Polymer frame semi-automatic handgun

The SIG Sauer P365 is a striker-fired subcompact semi-automatic pistol manufactured by SIG Sauer, intended for everyday carry and is produced in Newington, New Hampshire.

==Features==
The P365 is a striker fired, short-recoil handgun with a stainless steel slide, treated with a black Nitron finish, and a stainless steel frame along with a polymer grip module.

The slide has serrations on both front and back for easy slide manipulation.

=== Magazine ===
It is primarily chambered in 9×19mm Parabellum and is rated for +P (higher pressure) ammunition while utilizing offset double-stack magazines.

The polymer grip accepts a double-stack 10-round, 12-round, 15-round magazine, or 17-round magazine.

A variant chambered in .380 ACP was introduced in February 2022.

The magazine is released by a triangular button on the grip located at the undercut trigger guard section.

Per SIG Sauer, the P365 has the lowest bore-axis ratio of any handgun currently made.

=== Sights ===
The P365 is offered with Tritium XRAY3 Day/Night Sights and two 10-round magazines; one flush fit and the other with an extended finger tab, and a stainless steel frame with polymer grip module.

The sights are green tritium three-dot night sights that are made of steel and are capable of being used to cycle the slide in the case of one handed use being necessary. Aiming is by combat sighting. (Note: "the front sight completely covers the bullseye of the target.")

=== Attachments ===
A proprietary rail is located below the barrel of the P365, P365x and P365xl models.

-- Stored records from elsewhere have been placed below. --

(** What [deleteRef] does between selecting the user and saving; a user
    without a shadow entry makes the comparison of names panic as soon as
    there is a shadow entry to compare with. *)
Definition delete_user (ref : etcPasswdRef) : eff repo user_error unit := fun r =>
  let e := passwdOf r (ref_passwd ref) in
  let r1 := set_users (delete (pw_name e) (r_nameToUser r)) (delete (pw_uid e) (r_idToUser r)) r in
  let r2 := set_group (fold_left (removeUserNameAt (pw_name e))
                         (default [] (r_usernameToGroups r1 !! pw_name e)) (r_group r1)) r1 in
  let r3 := set_usernameToGroups (delete (pw_name e) (r_usernameToGroups r2)) r2 in
  let drop_passwd c :=
    match ec_entry c with Some p => (pw_uid (passwdOf r3 p) =? pw_uid e)%N | None => false end in
  let r4 := set_passwd (set_entries (delete_func drop_passwd (h_entries (r_passwd r3)))
                          (r_passwd r3)) r3 in
  match ref_shadow ref with
  | None =>
      match pointers (r_shadow r4) with [] => (Ok tt, r4) | _ => (Panic, r4) end
  | Some sp =>
      let drop_shadow c :=
        match ec_entry c with
        | Some p => bytes_eqb (sh_name (shadowOf r4 p)) (sh_name (shadowOf r4 sp))
        | None => false
        end in
      (Ok tt, set_shadow (set_entries (delete_func drop_shadow (h_entries (r_shadow r4)))
                            (r_shadow r4)) r4)
  end.
(* ===== verification/CryptoKeys.v ===== *)
(** * Authorized keys (pkg/crypto/authorized-keys.go, authorized-keys-file.go,
    authorized-keys-option.go, authorized-keys-option-type.go, ssh.go)

    The format of OpenSSH: a line is options, an algorithm, a key in base 64
    and a comment.  The keys themselves (golang.org/x/crypto/ssh) are a
    parameter. *)
From stdpp Require Import prelude gmap strings.
From Stdlib Require Import NArith Ascii.
From S2P Require Import Prelude GoBytes GoScanner GoPath GoQuote CryptoPassword.

(** ** Types of options, an eight bit integer *)

Definition AuthorizedKeyOptionEmpty : N := 0.

Definition authorizedKeyOptionTypeToName : list (bytes * N) :=
  [(b "", AuthorizedKeyOptionEmpty); (b "agent-forwarding", 1); (b "no-agent-forwarding", 2);
   (b "cert-authority", 3); (b "command", 4); (b "environment", 5); (b "expiry-time", 6);
   (b "from", 7); (b "permitlisten", 8); (b "permitopen", 9); (b "port-forwarding", 11);
   (b "principals", 10); (b "no-port-forwarding", 12); (b "pty", 13); (b "no-pty", 14);
   (b "no-touch-required", 15); (b "verify-required", 16); (b "restrict", 17);
   (b "tunnel", 18); (b "user-rc", 19); (b "no-user-rc", 20); (b "x11-forwarding", 21);
   (b "no-x11-forwarding", 22)]%N.

(** command, environment, expiry-time, from, permitlisten, permitopen,
    principals and tunnel *)
Definition hasValue (this : N) : bool :=
  bool_decide (this ∈ [4; 5; 6; 7; 8; 9; 10; 18]%N).

Definition OptionType_MarshalText (this : N) : outcome crypto_error bytes :=
  match by_value this authorizedKeyOptionTypeToName with
  | Some v => Ok v
  | None => Err ErrIllegalAuthorizedKeyOption
  end.
Definition OptionType_UnmarshalText (text : bytes) : outcome crypto_error N :=
  match by_name text authorizedKeyOptionTypeToName with
  | Some v => Ok v
  | None => Err ErrIllegalAuthorizedKeyOption
  end.
Definition OptionType_IsZero (this : N) : bool := (this =? AuthorizedKeyOptionEmpty)%N.
Definition OptionType_Validate (this : N) : outcome crypto_error unit :=
  _ ← OptionType_MarshalText this; Ok tt.

(** ** Options *)

Record AuthorizedKeyOption : Type := mkOption {
  ak_Type : N;
  ak_Value : bytes;
}.

#[export] Instance AuthorizedKeyOption_eq_dec : EqDecision AuthorizedKeyOption.
Proof. solve_decision. Defined.

Definition Option_MarshalText `{UnicodeTables} (this : AuthorizedKeyOption)
  : outcome crypto_error bytes :=
  if OptionType_IsZero (ak_Type this) then Ok []
  else
    mt ← OptionType_MarshalText (ak_Type this);
    if hasValue (ak_Type this) then
      if bytes_eqb (ak_Value this) [] then Err ErrIllegalAuthorizedKeyOption
      else Ok (mt ++ ["="%char] ++ Quote (ak_Value this))
    else Ok mt.

Definition Option_UnmarshalText (text : bytes) : outcome crypto_error AuthorizedKeyOption :=
  let parts := splitN "=" 2 text in
  t ← OptionType_UnmarshalText (default [] (head parts));
  if hasValue t then
    match parts with
    | [_; v] =>
        match Unquote v with
        | Some value => Ok (mkOption t value)
        | None => Err ErrIllegalAuthorizedKeyOption
        end
    | _ => Err ErrIllegalAuthorizedKeyOption
    end
  else if bool_decide (1 < length parts) then Err ErrIllegalAuthorizedKeyOption
  else Ok (mkOption t []).

Definition Option_Validate `{UnicodeTables} (this : AuthorizedKeyOption)
  : outcome crypto_error unit := _ ← Option_MarshalText this; Ok tt.

(** ** Lines *)

Definition is_blank (c : ascii) : bool := bool_decide (c ∈ [" "; "009"]%char).

Fixpoint skip_blanks (s : bytes) : bytes :=
  match s with
  | c :: s' => if is_blank c then skip_blanks s' else s
  | [] => []
  end.

(** [bytes.IndexAny] for a blank or a tab: what is before, and behind. *)
Fixpoint cut_blank (s : bytes) : option (bytes * bytes) :=
  match s with
  | [] => None
  | c :: s' =>
      if is_blank c then Some ([], s')
      else match cut_blank s' with Some (l, r) => Some (c :: l, r) | None => None end
  end.

Definition ssh_algos : list bytes :=
  [b "ssh-rsa"; b "ssh-dss"; b "ecdsa-sha2-nistp256"; b "ecdsa-sha2-nistp384";
   b "ecdsa-sha2-nistp521"; b "sk-ecdsa-sha2-nistp256@openssh.com"; b "ssh-ed25519";
   b "sk-ssh-ed25519@openssh.com"].

Definition getSshKeyAlgo (in_ : bytes) : bytes :=
  if bool_decide (in_ ∈ ssh_algos) then in_ else [].

Definition cutOffSshKeyAlgo (in_ : bytes) : bytes * bytes :=
  match cut_blank in_ with
  | None => ([], in_)
  | Some (before, behind) =>
      let algo := getSshKeyAlgo before in
      if bytes_eqb algo [] then ([], in_) else (algo, behind)
  end.

(** The loop over the options: [prev] is the last byte, [cur] the text of the
    current option.  It stops at a blank outside of quotes, with the line from
    there on, or at the end of the line. *)
Fixpoint options_loop (prev : option ascii) (inQuote : bool) (cur : bytes)
    (options : list AuthorizedKeyOption) (line : bytes)
  : outcome crypto_error (list AuthorizedKeyOption * option bytes) :=
  match line with
  | [] => Ok (options, None)
  | c :: line' =>
      let isEnd := negb inQuote && is_blank c in
      if (bool_decide (c = ","%char) && negb inQuote) || isEnd then
        options' ←
          (if bool_decide (0 < length cur) then
             match Option_UnmarshalText cur with
             | Ok option => Ok (options ++ [option])
             | _ => Err ErrIllegalAuthorizedKeysFormat
             end
           else Ok options);
        if isEnd then Ok (options', Some line)
        else options_loop (Some c) inQuote [] options' line'
      else
        let inQuote' :=
          if bool_decide (c = dquote) && negb (bool_decide (prev = Some backslash))
          then negb inQuote else inQuote in
        options_loop (Some c) inQuote' (cur ++ [c]) options line'
  end.

Class SshKeys (key : Type) := {
  ssh_Marshal : key → bytes;
  ssh_ParsePublicKey : bytes → option key;
  ssh_Type : key → bytes;
  (* [ssh.ParseAuthorizedKey]: the first key of a text, and what is behind it *)
  ssh_ParseAuthorizedKey : bytes → option (key * bytes);
}.

Class SshKeysLaws (key : Type) `{SshKeys key} := {
  ssh_Parse_Marshal k : ssh_ParsePublicKey (ssh_Marshal k) = Some k;
  ssh_Marshal_not_nil k : ssh_Marshal k ≠ [];
  ssh_ParseAuthorizedKey_less text k rest :
    ssh_ParseAuthorizedKey text = Some (k, rest) → length rest < length text;
}.

Section keys.
Context {key : Type} `{SshKeys key}.

(** The key and the comment behind the algorithm. *)
Definition parse_key_text (line : bytes) : outcome crypto_error (key * bytes) :=
  let '(base64Key, comment) :=
    match cut_blank line with
    | None => (trim_space line, [])
    | Some (before, behind) => (trim_space before, trim_space behind)
    end in
  match StdEncoding_Decode base64Key with
  | None => Err ErrIllegalSshKey
  | Some wire =>
      match ssh_ParsePublicKey wire with
      | None => Err ErrIllegalSshKey
      | Some out => Ok (out, comment)
      end
  end.

(** [parseAuthorizedKey]: nothing for an empty line and for a comment. *)
Definition parseAuthorizedKey (line0 : bytes)
  : outcome crypto_error (option (key * bytes * list AuthorizedKeyOption)) :=
  let line := trim_space line0 in
  if bool_decide (length line = 0) || bool_decide (head line = Some "#"%char) then Ok None
  else
    let '(algo, behind) := cutOffSshKeyAlgo line in
    '(options, algo, behind) ←
      (if bytes_eqb algo [] then
         '(options, stop) ← options_loop None false [] [] line;
         (* the index of an exhausted range stays at the last byte *)
         let rest := skip_blanks (default (drop (length line - 1) line) stop) in
         if bool_decide (length rest = 0) then Err ErrIllegalAuthorizedKeysFormat
         else let '(algo, behind) := cutOffSshKeyAlgo rest in Ok (options, algo, behind)
       else Ok ([], algo, behind));
    if bytes_eqb algo [] then Err ErrIllegalAuthorizedKeysFormat
    else
      '(out, comment) ← parse_key_text behind;
      Ok (Some (out, comment, options)).

Definition maxAuthorizedKeysLineSize : nat := N.to_nat 10240.

(** The lines a scanner with a buffer of this size delivers, and whether it
    stopped at one that does not fit. *)
Fixpoint lines_within (size : nat) (ls : list bytes) : list bytes * bool :=
  match ls with
  | [] => ([], false)
  | l :: ls' =>
      if bool_decide (length l < size) then
        let '(fit, tooLong) := lines_within size ls' in (dropCR l :: fit, tooLong)
      else ([], true)
  end.

Section consumer.
Context {A : Type}
  (consumer : nat → key → bytes → list AuthorizedKeyOption → A → outcome crypto_error (bool * A)).

Fixpoint each_line (i : nat) (acc : A) (ls : list bytes) (tooLong : bool) : outcome crypto_error A :=
  match ls with
  | [] => if tooLong then Err errTooLongLine else Ok acc
  | line :: ls' =>
      parsed ← parseAuthorizedKey line;
      match parsed with
      | None => each_line i acc ls' tooLong
      | Some (pub, comment, options) =>
          '(canContinue, acc') ← consumer i pub comment options acc;
          if (canContinue : bool) then each_line (S i) acc' ls' tooLong else Ok acc'
      end
  end.

(** [parseAuthorizedKeys]: the consumer carries what its closure keeps. *)
Definition parseAuthorizedKeys (acc : A) (content : bytes) : outcome crypto_error A :=
  let '(ls, tooLong) := lines_within maxAuthorizedKeysLineSize (raw_lines content) in
  each_line 0 acc ls tooLong.

Definition AuthorizedKeys_ForEach (acc : A) (this : bytes) : outcome crypto_error A :=
  if bool_decide (length this = 0) then Ok acc else parseAuthorizedKeys acc this.

Definition AuthorizedKeysFile_ForEach (files : host_files) (acc : A) (this : bytes)
  : outcome crypto_error A :=
  if bool_decide (length this = 0) then Ok acc
  else
    match read_file files this with
    | Content c => parseAuthorizedKeys acc c
    | _ => Err errOpenFile
    end.
End consumer.
(* ===== verification/CryptoExamples.v ===== *)
(** * Crypto: concrete runs

    A small instance of the libraries the code calls, and the theorems about
    passwords, keys and restrictions applied to it. *)
From stdpp Require Import prelude gmap strings.
From Stdlib Require Import NArith ZArith Ascii.
From S2P Require Import Prelude GoBytes GoPath GoQuote CryptoPassword CryptoKeys CryptoRestrictions Errors.

#[export] Instance demo_unicode : UnicodeTables := {|
  unicode_fold r := r;
  unicode_IsPrint r := (32 <=? r)%N && (r <? 127)%N;
|}.

#[export] Instance demo_bcrypt : Bcrypt := {|
  bcrypt_Generate _ password := Some ("h"%char :: password);
  bcrypt_Compare hash password :=
    if bytes_eqb hash ("h"%char :: password) then BcryptMatch else BcryptMismatched;
|}.

#[export] Instance demo_bcrypt_laws : BcryptLaws.
Proof. constructor. intros salt password hash [= <-]. simpl. by rewrite bytes_eqb_refl. Qed.

(** Two keys; in a text of keys each is one character. *)
#[export] Instance demo_ssh_keys : SshKeys bool := {|
  ssh_Marshal (k : bool) := if k then b "true" else b "false";
  ssh_ParsePublicKey w := if bytes_eqb w (b "true") then Some true
                          else if bytes_eqb w (b "false") then Some false else None;
  ssh_Type _ := b "ssh-ed25519";
  ssh_ParseAuthorizedKey text :=
    match text with
    | "1"%char :: rest => Some (true, rest)
    | "0"%char :: rest => Some (false, rest)
    | _ => None
    end;
|}.

#[export] Instance demo_ssh_keys_laws : SshKeysLaws bool.
Proof.
  constructor; [by intros []|by intros []|].
  intros text k rest. simpl. intros Hp. destruct text as [|[[] [] [] [] [] [] [] []] text]; try done;
    injection Hp as _ <-; simpl; lia.
Qed.

Lemma generated_password_accepted_witness :
  Password_Compare (b "bcrypt:hAAECAwQFBgcICQoLDA0ODw") (b "AAECAwQFBgcICQoLDA0ODw") = Ok true.
Proof.
  refine (proj1 (proj2 (generated_password_accepted
    (Some (ascii_of_nat <$> seq 0 16)) [] PasswordTypeBcrypt (b "AAECAwQFBgcICQoLDA0ODw") _ _))).
  by vm_compute.
Defined.

Definition demo_option : AuthorizedKeyOption := mkOption 4 (b "a ,\" ++ [dquote]).

Lemma option_roundtrip_witness :
  ∃ t, Option_MarshalText demo_option = Ok t ∧ Option_UnmarshalText t = Ok demo_option.
Proof.
  eexists. split; [by vm_compute|]. apply option_roundtrip; [by vm_compute|by vm_compute].
Defined.

Lemma authorized_line_roundtrip_witness : ∃ t,
  parseAuthorizedKey (authorized_line [t] (b "ssh-ed25519") true (b "jane@home"))
  = Ok (Some (true, b "jane@home", [demo_option])).
Proof.
  eexists. apply authorized_line_roundtrip.
  - constructor; [|constructor]. split; [by vm_compute|]. split; [done|by vm_compute].
  - constructor; [by vm_compute|constructor].
  - apply (bool_decide_unpack _). by vm_compute.
  - split; by vm_compute.
Defined.

Lemma trailing_backslash_unreadable_witness : ∃ t,
  parseAuthorizedKey (authorized_line [t] (b "ssh-ed25519") true []) = Err ErrIllegalAuthorizedKeysFormat.
Proof.
  eexists. eapply (trailing_backslash_unreadable (mkOption 4 (b "a\")) _ (b "ssh-ed25519") true).
  - split; [by vm_compute|]. split; [done|by vm_compute].
  - by vm_compute.
  - apply (bool_decide_unpack _). by vm_compute.
Defined.

Lemma restriction_roundtrip_witness :
  RsaRestriction_UnmarshalText (b "at-least-4096-bits") = Some RsaRestrictionAtLeast4096Bits.
Proof. by apply (proj1 (restriction_roundtrip RsaRestrictionAtLeast4096Bits (b "at-least-4096-bits"))). Defined.

Lemma Type_roundtrip_witness :
  ∃ text, Type_MarshalText errors.Config = Some text ∧ Type_UnmarshalText text = Some errors.Config.
Proof.
  eexists. split; [by vm_compute|]. apply (Type_roundtrip errors.Config). by vm_compute.
Defined.
(* ===== verification/AuthModel.v ===== *)
(** * Authorization: data (pkg/authorization/authorization.go, authorizer.go,
    request.go, simple.go, local.go, htpasswd.go, none.go, and the requests of
    pkg/service/context.go)

    What an authorizer is asked, what it answers, and the part of every
    authorizer that deals with sessions. *)
From stdpp Require Import prelude gmap strings.
From Stdlib Require Import NArith ZArith Ascii.
From S2P Require Import Prelude GoBytes Errors CryptoPassword EtcUnix UserModel SessionModel SessionRepo.

(** ** Errors *)

(** What the libraries for OAuth 2 and OpenID Connect say, as far as it is
    told apart; an error may be the address of another value or of none. *)
Inductive idp_error : Type :=
  | context_DeadlineExceeded
  | context_Canceled
  | RetrieveError (ErrorCode : bytes)
  | TokenExpiredError (address : option Z)
  | OtherIdpError (code : nat).

Inductive auth_cause : Type :=
  | ErrNoSuchAuthorization
  | OfSession (e : session_error)
  | OfUser (e : user_error)
  | OfCrypto (e : crypto_error)
  | OfCaller (code : nat)           (* an error of a caller's function *)
  | errCannotDecodeToken
  | errUnexpectedEOF
  | errPamServiceConfigured
  | errNoAuthorization
  | OfIdp (e : idp_error)           (* of an OpenID provider *)
  | errCannotEncodeToken.

Definition auth_error : Type := error auth_cause.

(** [errors.Is(err, session.ErrNoSuchSession)]: a session's error may wrap
    another one. *)
Fixpoint is_no_such_session (e : session_error) : bool :=
  match e with
  | ErrNoSuchSession => true
  | errCannotDispose _ _ cause => is_no_such_session cause
  | _ => false
  end.

(** [errors.Is(err, ErrNoSuchAuthorization)] *)
Definition is_no_such_authorization (e : auth_error) : bool :=
  Is (fun c => match c with ErrNoSuchAuthorization => true | _ => false end) e.

(** Turn the errors of a computation into those of its caller. *)
Definition map_err {S E E' A} (f : E → E') (m : eff S E A) : eff S E' A := fun s =>
  match m s with
  | (Ok a, s') => (Ok a, s')
  | (Err e, s') => (Err (f e), s')
  | (Panic, s') => (Panic, s')
  end.

Definition of_outcome {S E E' A} (f : E → E') (m : outcome E A) : eff S E' A :=
  map_err f (lift m).

(** ** Authorizations *)

Definition EnvVars : Type := gmap bytes bytes.

(** The fields the authorizations have in common. *)
Record granted (key : Type) : Type := mkGranted {
  au_remote : option Remote;        (* [nil] when nobody has set it *)
  au_envVars : EnvVars;
  au_flow : bytes;
  au_session : option sess;
  au_sessionsPublicKey : option key;
}.
Arguments mkGranted {key} _ _ _ _ _.
Arguments au_remote {key} _.
Arguments au_envVars {key} _.
Arguments au_flow {key} _.
Arguments au_session {key} _.
Arguments au_sessionsPublicKey {key} _.

(** [configuration.AuthorizationSimpleEntry] *)
Record SimpleEntry : Type := mkSimpleEntry {
  se_Name : bytes;
  se_AuthorizedKeys : bytes;
  se_AuthorizedKeysFile : bytes;
  se_Password : bytes;
  se_PasswordFile : bytes;
  se_CreatePasswordFileIfAbsentOfType : option N;
}.

(** The tokens of an OpenID provider: [oauth2.Token] with the texts of its extra
    fields, [coidc.IDToken] and [coidc.UserInfo]; and what [oidc] has besides the
    fields of every authorization. *)
Record OAuthToken : Type := mkOAuthToken {
  ot_AccessToken : bytes;
  ot_TokenType : bytes;
  ot_RefreshToken : bytes;
  ot_Expiry : Z;
  ot_Extra : gmap bytes bytes;
}.
Record IDToken : Type := mkIDToken {
  it_Issuer : bytes;
  it_Audience : list bytes;
  it_Subject : bytes;
  it_Expiry : Z;
}.
Record UserInfo : Type := mkUserInfo {
  ui_Subject : bytes;
  ui_Profile : bytes;
  ui_Email : bytes;
  ui_EmailVerified : bool;
}.
Record oidc_artifacts : Type := mkArtifacts {
  oi_token : option OAuthToken;
  oi_idToken : option IDToken;
  oi_userInfo : option UserInfo;
}.

Inductive Authorization (key : Type) : Type :=
  | Forbidden (remote : Remote)
  | simple (entry : SimpleEntry) (g : granted key)
  | local (user : User) (g : granted key)
  | htpasswd (g : granted key)
  | none (g : granted key)
  | oidc (o : oidc_artifacts) (g : granted key).
Arguments Forbidden {key} remote.
Arguments simple {key} entry g.
Arguments local {key} user g.
Arguments htpasswd {key} g.
Arguments none {key} g.
Arguments oidc {key} o g.

Section authorizations.
Context {key : Type} `{SessionCodec key}.
Implicit Types (auth : Authorization key) (req_remote : Remote).

Definition grant_of auth : option (granted key) :=
  match auth with
  | Forbidden _ => None
  | simple _ g | local _ g | htpasswd g | none g | oidc _ g => Some g
  end.

Definition IsAuthorized auth : bool :=
  match auth with Forbidden _ => false | _ => true end.
Definition auth_Remote auth : option Remote :=
  match auth with
  | Forbidden remote => Some remote
  | simple _ g | local _ g | htpasswd g | none g | oidc _ g => au_remote g
  end.
Definition auth_EnvVars auth : EnvVars :=
  match grant_of auth with Some g => au_envVars g | None => ∅ end.
Definition auth_Flow auth : bytes :=
  match grant_of auth with Some g => au_flow g | None => [] end.
Definition FindSession auth : option sess := grant_of auth ≫= au_session.
Definition FindSessionsPublicKey auth : option key := grant_of auth ≫= au_sessionsPublicKey.

(** [Dispose]: the authorizations that put a token into their session remove
    it. *)
Definition auth_Dispose auth (now : Z) : eff sess_repo session_error bool :=
  match FindSession auth with
  | None => mret false
  | Some s =>
      match auth with
      | none _ => mret true
      | _ => _ ← setToken s [] FsFileAccessToken now; mret true
      end
  end.

(** A grant without a session yet, and the session it gets. *)
Definition new_grant (remote : Remote) (env : EnvVars) (flow : bytes) : granted key :=
  mkGranted (Some remote) env flow None None.
Definition with_session (s : sess) (pub : option key) (g : granted key) : granted key :=
  mkGranted (au_remote g) (au_envVars g) (au_flow g) (Some s) pub.

(** ** Requests *)

(** The connection's remote, the check of the environment, the disk, the time
    and the UUID of a session that is created. *)
Record Request : Type := mkRequest {
  req_Remote : Remote;
  req_Validate : Authorization key → outcome auth_error bool;
  req_files : host_files;
  req_now : Z;
  req_newId : N;
}.

Definition req_User (req : Request) : bytes := rm_User (req_Remote req).

(** What a challenge of the client came back with: the answers, which may be
    nil, and an error. *)
Definition challenge : Type := option (list bytes) * option auth_error.

(** Interactive requests use up challenges. *)
Definition interactive (A : Type) : Type := eff (sess_repo * list challenge) auth_error A.

Definition on_sessions {A} (m : eff sess_repo auth_error A) : interactive A := fun rc =>
  let '(x, r') := m rc.1 in (x, (r', rc.2)).

(** [interactiveAuthorizeRequest.Prompt]; a client that is gone gives no
    answer. *)
Definition Prompt : interactive bytes := fun rc =>
  match rc.2 with
  | [] => (Err (Leaf errUnexpectedEOF), rc)
  | (resp, err) :: cs =>
      let rc' := (rc.1, cs) in
      match resp with
      | None => (Err (Leaf errUnexpectedEOF), rc')
      | Some [] => (Panic, rc')
      | Some (answer :: _) =>
          match err with Some e => (Err e, rc') | None => (Ok answer, rc') end
      end
  end.

(** [interactiveAuthorizeRequest.SendInfo]; of the answer only the error counts. *)
Definition SendInfo : interactive unit := fun rc =>
  match rc.2 with
  | [] => (Err (Leaf errUnexpectedEOF), rc)
  | (_, Some e) :: cs => (Err e, (rc.1, cs))
  | (_, None) :: cs => (Ok tt, (rc.1, cs))
  end.

(** ** Sessions of an authorizer *)

(** [FindByPublicKey] with the conditions of every authorizer: no session is
    no error. *)
Definition find_resumable (flow : bytes) (req : Request) (pub : key)
  : eff sess_repo auth_error (option sess) := fun r =>
  match FindByPublicKey pub (resume_opts flow (req_User req) (req_now req)) (req_now req) r with
  | (Ok s, r') => (Ok (Some s), r')
  | (Err e, r') =>
      if is_no_such_session e then (Ok None, r') else (Err (Leaf (OfSession e)), r')
  | (Panic, r') => (Panic, r')
  end.

(** The end of [ensureSessionFor]: a session with this token, or a new one. *)
Definition find_or_create (flow : bytes) (req : Request) (at_ : bytes)
  : eff sess_repo auth_error sess := fun r =>
  match FindByAccessToken at_ (resume_opts flow (req_User req) (req_now req)) (req_now req) r with
  | (Ok s, r') => (Ok s, r')
  | (Err e, r') =>
      if is_no_such_session e then
        map_err (fun e => Leaf (OfSession e))
          (Create flow (req_Remote req) at_ (req_newId req) (req_now req)) r'
      else (Err (Leaf (OfSession e)), r')
  | (Panic, r') => (Panic, r')
  end.

(** [RestoreOpts] *)
Record RestoreOpts : Type := mkRestoreOpts { ro_AutoCleanUpAllowed : option bool }.
Definition RestoreOpts_IsAutoCleanUpAllowed (this : option RestoreOpts) : bool :=
  deref_or false (this ≫= ro_AutoCleanUpAllowed).

(** [AuthorizationToken] *)
Definition AuthorizationToken (s : sess) : eff sess_repo auth_error bytes := fun r =>
  (match getToken r s FsFileAccessToken with
   | Ok t => Ok t
   | Err e => Err (Newf errors.System (Some (Leaf (OfSession e))))
   | Panic => Panic
   end, r).

(** The last access a restored authorization takes its remote from; the
    information of a session is always there. *)
Definition last_remote (s : sess) : eff sess_repo auth_error Remote := fun r =>
  (match lastAccessed r s with
   | Ok la => Ok (lastAccessed_Remote s la)
   | Err e => Err (Newf errors.System (Some (Leaf (OfSession e))))
   | Panic => Panic
   end, r).

(** [cleanFromSessionOnly]: the token of a user that is gone is removed. *)
Definition cleanFromSessionOnly {A} (s : sess) (opts : option RestoreOpts) (now : Z)
  : eff sess_repo auth_error A := fun r =>
  if RestoreOpts_IsAutoCleanUpAllowed opts then
    match setToken s [] FsFileAccessToken now r with
    | (Ok _, r') => (Err (Leaf ErrNoSuchAuthorization), r')
    | (Err e, r') => (Err (Newf errors.System (Some (Leaf (OfSession e)))), r')
    | (Panic, r') => (Panic, r')
    end
  else (Err (Leaf ErrNoSuchAuthorization), r).

(** ** Authorizers *)

Record Authorizer : Type := mkAuthorizer {
  AuthorizePublicKey : Request → key → eff sess_repo auth_error (Authorization key);
  AuthorizePassword : Request → bytes → eff sess_repo auth_error (Authorization key);
  AuthorizeInteractive : Request → interactive (Authorization key);
  RestoreFromSession : sess → option RestoreOpts → Z → eff sess_repo auth_error (Authorization key);
}.
End authorizations.
Arguments Request key : clear implicits.
Arguments Authorizer key : clear implicits.

Lemma map_err_ok {S E E' A} (f : E → E') (m : eff S E A) s a s' :
  map_err f m s = (Ok a, s') ↔ m s = (Ok a, s').
Proof. unfold map_err. destruct (m s) as [[b|e|] s1]; naive_solver. Qed.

Both red and green lasers and a light will be offered as accessory items for this proprietary rail.

Adapters to convert the proprietary rail to a standard rail for use with standard rail accessories are also available.

=== Disassembly ===
Disassembly requires no tools and does not require that the trigger be pulled.

== Comparisons ==
The grip encloses a stainless steel fire control unit (FCU) similar to that in the SIG Sauer P320.

The striker firing system is nearly identical to that in the P320. The short recoil locking system is the SIG Sauer system created by SIG Sauer in 1975 for a Swiss Army contract by the then-existing Swiss Industrial Group (Schweizerische Industrie Gesellschaft, SIG).

The SIG Sauer system improved upon the Petter–Browning system used in the French Modèle 1935A, which SIG had licensed from SACM in 1937 and used in the SIG P210 handgun design, but is not the same system, having been considerably improved upon.

Compared to the SIG Sauer P290, the P365 is slightly larger and has a lighter striker trigger pull of 5.5 to 6.5 lb-f versus the P290 at 9 lb-f. The P290RS has a restrike capability, but also has a long double-action only trigger pull. The takedown system is similar to that of the P320, in that a lever is turned down with the slide locked back to release the slide from the frame.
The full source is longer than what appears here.